There are many activities we do with our children, that with a bit of effort can increase the effectiveness, calories burned, and muscle strength.

Today, I went rollerskating with my daughter, a favorite activity of ours.  My goal is to get my heart rate elevated for a prolonged period of time, sweat a bit, burn some of those calories and even build some muscle.

If you hold your arms out to the side, up in the air, for a second, its easy, same thing when you squat down. BUT, if you keep your arms there for an extended period of time, you will begin to feel the burn as gravity does its work and the muscles begin to work as you are holding them there.  Same thing, with the squat.  So what I do is keep my feet moving and work my thighs by squatting down into the moves and using my thigh muscles to push my feet out and pull them back in, all while maintaining that squat.

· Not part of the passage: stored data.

(** An IPv6 address is printed with its groups in hexadecimal, and the first run of
    zero groups, wherever it is and however long, as two colons; then the port. *)
Theorem Insert6_exact host a : length (s6_addr a) = 16%nat → Forall is_byte (s6_addr a) →
  let gs := groups (s6_addr a) in
  let text := λ s, S_ "[" ++ s ++ S_ "]:" ++ dec (IPv6_GetPort host a) in
  length gs = 8%nat ∧
  (Forall (λ g, g ≠ 0) gs → IPv6_Insert host a = text (join gs)) ∧
  (∀ l n r, gs = l ++ replicate (S n) 0 ++ r → Forall (λ g, g ≠ 0) l → head r ≠ Some 0 →
    IPv6_Insert host a = text (join l ++ S_ "::" ++ join r)).
Proof.
  intros Hl Hb gs text. pose proof (words_groups host _ Hb) as Hw. fold gs in Hw.
  assert (length gs = 8%nat) as Hlen.
  { unfold gs. clear -Hl. destruct (s6_addr a) as [|? l]; [done|].
    do 15 (destruct l as [|? l]; [done|]). by destruct l. }
  unfold IPv6_Insert. set (ws := words host (s6_addr a)) in *. split_and!; [done|..].
  - intros Hz. destruct (loop_start host ws gs [] (S_ "[") Hw Hz) as [He|(p' & Hp' & Heq)].
    { by rewrite He in Hlen. }
    rewrite app_nil_r in Heq. rewrite Heq. cbn [Insert_loop].
    rewrite bool_decide_eq_false_2. { cbn [andb negb]. unfold text. by rewrite <- !(assoc_L (++)). }
    intros H7. destruct (Forall2_lookup_l _ _ _ _ _ Hw H7) as (v & Hv & [_ Hz0]).
    rewrite Forall_lookup in Hz. apply (Hz _ _ Hv). by apply Hz0.
  - intros l n r Hgs Hz Hr. rewrite Hgs in Hw.
    apply Forall2_app_inv_r in Hw as (w1 & w2 & Hw1 & Hw2 & Hws).
    apply Forall2_app_inv_r in Hw2 as (w3 & w4 & Hw3 & Hw4 & ->).
    apply words_zero in Hw3 as ->. rewrite Hws in *.
    assert (Insert_loop host true 0 false (w1 ++ replicate (S n) 0 ++ w4) (S_ "[") =
      Insert_loop host false 0 false w4 (S_ "[" ++ join l)) as Heq.
    { destruct (loop_start host w1 l (replicate (S n) 0 ++ w4) (S_ "[") Hw1 Hz) as [->|(p' & _ & ->)].
      - apply Forall2_nil_inv_r in Hw1 as ->. by rewrite (app_nil_l _), loop_zeros.
      - apply loop_zeros. }
    rewrite Heq, (loop_after host w4 r _ Hw4 Hr). destruct r as [|g r].
    + apply Forall2_nil_inv_r in Hw4 as ->. rewrite bool_decide_eq_true_2.
      { cbn [andb negb]. unfold text. simpl join. rewrite <- !(assoc_L (++)). done. }
      apply Forall2_length in Hw1. rewrite app_nil_r in *.
      rewrite Hgs, length_app, length_replicate in Hlen.
      rewrite lookup_app_r, lookup_replicate_2 by lia. done.
    + cbn [andb negb]. unfold text. by rewrite <- !(assoc_L (++)).
Qed.
(** [new]: a fresh object. *)
Definition allocate (a : LogAppender) : M Logs nat := λ s,
  (Ok (next_id s), mkLogs (loggers_ s) (<[next_id s := a]> (heap s)) (S (next_id s)) (cout s) (written s)).

Definition deref (id : nat) : M Logs LogAppender := λ s,
  (match heap s !! id with Some a => Ok a | None => Err UndefinedBehaviour end, s).

(** [SetFormatter] and [GetFormatter]. *)
Definition SetFormatter (val : option LogFormatter) (a : LogAppender) : LogAppender :=
  Appender (kind a) val (default_formatter_ a).
Definition GetFormatter (a : LogAppender) : LogFormatter := default (default_formatter_ a) (formatter_ a).

(** The answers of the system in one call: whether a file can be opened for appending,
    and whether what the appender writes reaches it. *)
Record os := Os { open_ok : str → bool; write_ok : nat → bool; localtime_text : str → Z → str }.

Section os.
Context (o : os).

(** [close] and [open] of the stream. Closing a file that is not open fails, as does
    opening one that is; opening a file clears the failure. *)
Definition close (s : ofstream) : ofstream := Stream false (is_open s && good s).
Definition open (file : str) (s : ofstream) : ofstream :=
  if is_open s then Stream true false
  else if open_ok o file then Stream true true else Stream false false.

(** [FileLogAppender::Reopen]: the new stream and [reopen_error_]. *)
Definition Reopen (file : str) (s : ofstream) : ofstream * bool :=
  let s := if good s then close s else s in
  let s := open file s in
  (s, negb (good s)).

(** What [FileLogAppender] writes to [std::cout] when it cannot open its file, or when the
    stream has failed after it wrote to it; [std::endl] ends the line. *)
Definition reopen_message (file : str) : str := S_ "Reopen file " ++ file ++ S_ " error" ++ ["010"%char].
Definition format_message : str := S_ "[ERROR] FileLogAppender::log() Format error" ++ ["010"%char].

(** [Log] of the two classes. *)
Definition Appender_Log (id : nat) (event : LogEvent) : M Logs unit :=
  a ← deref id;
  match kind a with
  | StdoutLogAppender =>
      text ← mlift (Format (localtime_text o) (GetFormatter a) event);
      mmodify (print text)
  | FileLogAppender file stream last err =>
      let now := u64(e_time event) in
      let due := bool_decide (u64(last + 3) ≤ now) in
      let '(stream, last, err) :=
        if due then let '(stream, err) := Reopen file stream in (stream, now, err)
        else (stream, last, err) in
      mmodify (store id (Appender (FileLogAppender file stream last err) (formatter_ a) (default_formatter_ a)));;
      (if due && err then mmodify (print (reopen_message file)) else mret tt);;
      if err : bool then mret tt
      else
        text ← mlift (Format (localtime_text o) (GetFormatter a) event);
        if good stream then
          mmodify (write_file file text);;
          mmodify (store id (Appender (FileLogAppender file (Stream (is_open stream) (write_ok o id)) last err)
                               (formatter_ a) (default_formatter_ a)));;
          if write_ok o id then mret tt else mmodify (print format_message)
        else mmodify (print format_message)
  end.

(** [new FileLogAppender(file)] and [new StdoutLogAppender]. *)
Definition FileLogAppender_new (file : str) : M Logs nat :=
  f ← mlift (Init default_pattern);
  let '(stream, err) := Reopen file (Stream false true) in
  (if err : bool then mmodify (print (reopen_message file)) else mret tt);;
  allocate (Appender (FileLogAppender file stream 0 err) None f).

Definition StdoutLogAppender_new : M Logs nat :=
  f ← mlift (Init default_pattern);
  allocate (Appender StdoutLogAppender None f).

(** Loggers. [now] is what [GetElapsedMS] says. *)
Definition Logger_new (name : str) (now : Z) : Logger := mkLogger name INFO [] now.

Definition set_level (level : Level) (l : Logger) : Logger :=
  mkLogger (name_ l) level (appenders_ l) (create_time_ l).
Definition set_appenders (as_ : list nat) (l : Logger) : Logger :=
  mkLogger (name_ l) (level_ l) as_ (create_time_ l).
(* ===== verification/Config.v ===== *)
(** * The configuration system (config/config.h, config/config.cc)

    [Module Config]: typed variables with listeners, the table of all variables, and
    loading YAML. A type [T] of the program is a tag; its values, its equality and its
    conversions to and from text are arguments ([Convert] has those of the containers), as
    is the YAML library ([Class Yaml]). Listeners are callbacks on a world of their own; what they do while
    they run is part of the model, and calls back into the variable, which would lock it
    twice, are not. Variables are never removed, so a pointer to one is its name.

    Theorems: well-typed programs do not go wrong ([config_typed]); a
    listener that mirrors the value stays in step with it through every sequence of calls
    in which no listener fails ([mirror_in_step]); loading a document
    gives every variable the values at its path, in order, and changes nothing else
    ([LoadFromYaml_exact]); [Lookup] creates a variable once and for one type
    ([Lookup_exact]); a directory that did not change is not loaded again
    ([LoadFromConfDir_again]). *)

From Stdlib Require Import Ascii String.
From S2P Require Import Prelude StringUtil.
Import StringUtil.

(** What the program uses of a YAML node. A document is a finite tree. *)
Class Yaml (node : Type) := {
  IsMap : node → bool;
  IsScalar : node → bool;
  Scalar : node → str;
  entries : node → list (node * node);
  dump : node → str;
  size : node → nat;
  entries_size n k v : (k, v) ∈ entries n → (size v < size n)%nat
}.

Module Config.

Local Open Scope Z_scope.

Section config.
(** Types, values, equality and conversions; [None] is an exception. *)
Context {T : Type} `{EqDecision T} {V W : Type}.
Context (eqb : T → V → V → bool) (FromStr : T → str → option V) (ToStr : T → V → option str).

(** A listener: the old and the new value, and its effect on the world. *)
Definition on_change_cb : Type := V → V → M W unit.

Record ConfigVar := Var {
  name_ : str;
  description_ : str;
  type_ : T;
  val_ : V;
  cbs_ : list (Z * on_change_cb) }.

(** The table, the counter of listeners of every type, and the world. *)
Record State := mkState {
  datas : gmap str ConfigVar;
  s_fun_id : T → Z;
  world : W }.

(** The constructor: the name is put in lower case. *)
Definition ConfigVar_new (name : str) (t : T) (default_value : V) (description : str) : ConfigVar :=
  Var (ToLower name) description t default_value [].

Definition set_val (v : V) (x : ConfigVar) : ConfigVar :=
  Var (name_ x) (description_ x) (type_ x) v (cbs_ x).
Definition set_cbs (l : list (Z * on_change_cb)) (x : ConfigVar) : ConfigVar :=
  Var (name_ x) (description_ x) (type_ x) (val_ x) l.

Definition put (name : str) (x : ConfigVar) (s : State) : State :=
  mkState (<[name := x]> (datas s)) (s_fun_id s) (world s).
Definition set_world (w : W) (s : State) : State := mkState (datas s) (s_fun_id s) w.

(** The variable a pointer stands for. *)
Definition var (name : str) : M State ConfigVar := λ s,
  (match datas s !! name with Some x => Ok x | None => Err UndefinedBehaviour end, s).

Keep moving until you feel the burn, then hold it a bit longer to make it worth it.  I use the burst mentality to make the most of my time.

3-5 minutes of warm up.
3 minutes of stretching muscles.
20 second bursts of movement in the squatted stance with 10 second intervals of relaxed gliding between. (3 minutes 30 seconds total at a time)
3 minutes of cool down.

Today, we were only at the rink for a couple of hours. (1 hour of it that I could skate) So, I did several reps of the above workout.